(** What [parsePrefix] accepts is a valid masked prefix that it accepts again. *)
Lemma parsePrefix_ok s p : parsePrefix s = Ok p ->
  prefix_wf p /\ masked p /\ Is4In6 (p_addr p) = false.
Proof.
  unfold parsePrefix. destruct (ParsePrefix s) as [q|] eqn:E; [|done].
  apply ParsePrefix_wf in E. destruct (Is4In6 (p_addr q)) eqn:E4; [done|]. intros [= <-].
  split_and!; [by apply Masked_wf|by apply Masked_masked|by apply Masked_Is4In6].
Qed.

(** * Properties *)

(** C5: [nextSlice] gives the first slice of the network, after the reserved one that holds
    the gateway, that no node holds; it fails only when every slice is taken (in
    particular when the network is no larger than a slice).  It always ends. *)
Theorem nextSlice_spec network taken (Hwf : prefix_wf network) (Hm : masked network) :
  match nextSlice network taken with
  | Ok c => node_slice network c /\ (c ∉ taken) /\
      forall c', node_slice network c' -> a_val (p_addr c') < a_val (p_addr c) -> c' ∈ taken
  | Err _ => forall c, node_slice network c -> c ∈ taken
  end.
Proof. by apply nextSlice_search. Qed.

Definition net16 : Prefix := PrefixFrom (MkAddr false 169082880) 16.
Lemma net16_wf : prefix_wf net16 /\ masked net16.
Proof. split; [split; [by apply addr_wfb_spec|]|reflexivity]. unfold net16, BitLen. simpl. lia. Qed.

Lemma nextSlice_witness :
  exists c, nextSlice net16 [PrefixFrom (MkAddr false 169082944) 26] = Ok c /\
    c ∉ [PrefixFrom (MkAddr false 169082944) 26].
Proof.
  pose proof (nextSlice_spec net16 [PrefixFrom (MkAddr false 169082944) 26]
    (proj1 net16_wf) (proj2 net16_wf)) as H.
  exists (PrefixFrom (MkAddr false 169083008) 26). split; [vm_compute; reflexivity|].
  replace (nextSlice _ _) with (Ok (PrefixFrom (MkAddr false 169083008) 26)) in H
    by (vm_compute; reflexivity).
  exact (proj1 (proj2 H)).
Defined.


(** [freePrefix] gives the first block of the supernet that overlaps none of the taken
    prefixes, and fails only when every block overlaps one (or the block asked for is
    larger than the supernet).  It always ends. *)
Theorem freePrefix_spec supernet bits taken
  (Hwf : prefix_wf supernet) (Hm : masked supernet) (Hbits : bits <= BitLen (p_addr supernet)) :
  match freePrefix supernet bits taken with
  | Ok c => block_of supernet bits c /\ overlapsAny c taken = false /\
      forall c', block_of supernet bits c' -> a_val (p_addr c') < a_val (p_addr c) ->
        overlapsAny c' taken = true
  | Err _ => bits < p_bits supernet \/
      forall c, block_of supernet bits c -> overlapsAny c taken = true
  end.
Proof. by apply freePrefix_search. Qed.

— Problem to work on —
For every line above that includes the word "only", return the line.

— Result of the task —
    the gateway, that no node holds; it fails only when every slice is taken (in
    prefixes, and fails only when every block overlaps one (or the block asked for is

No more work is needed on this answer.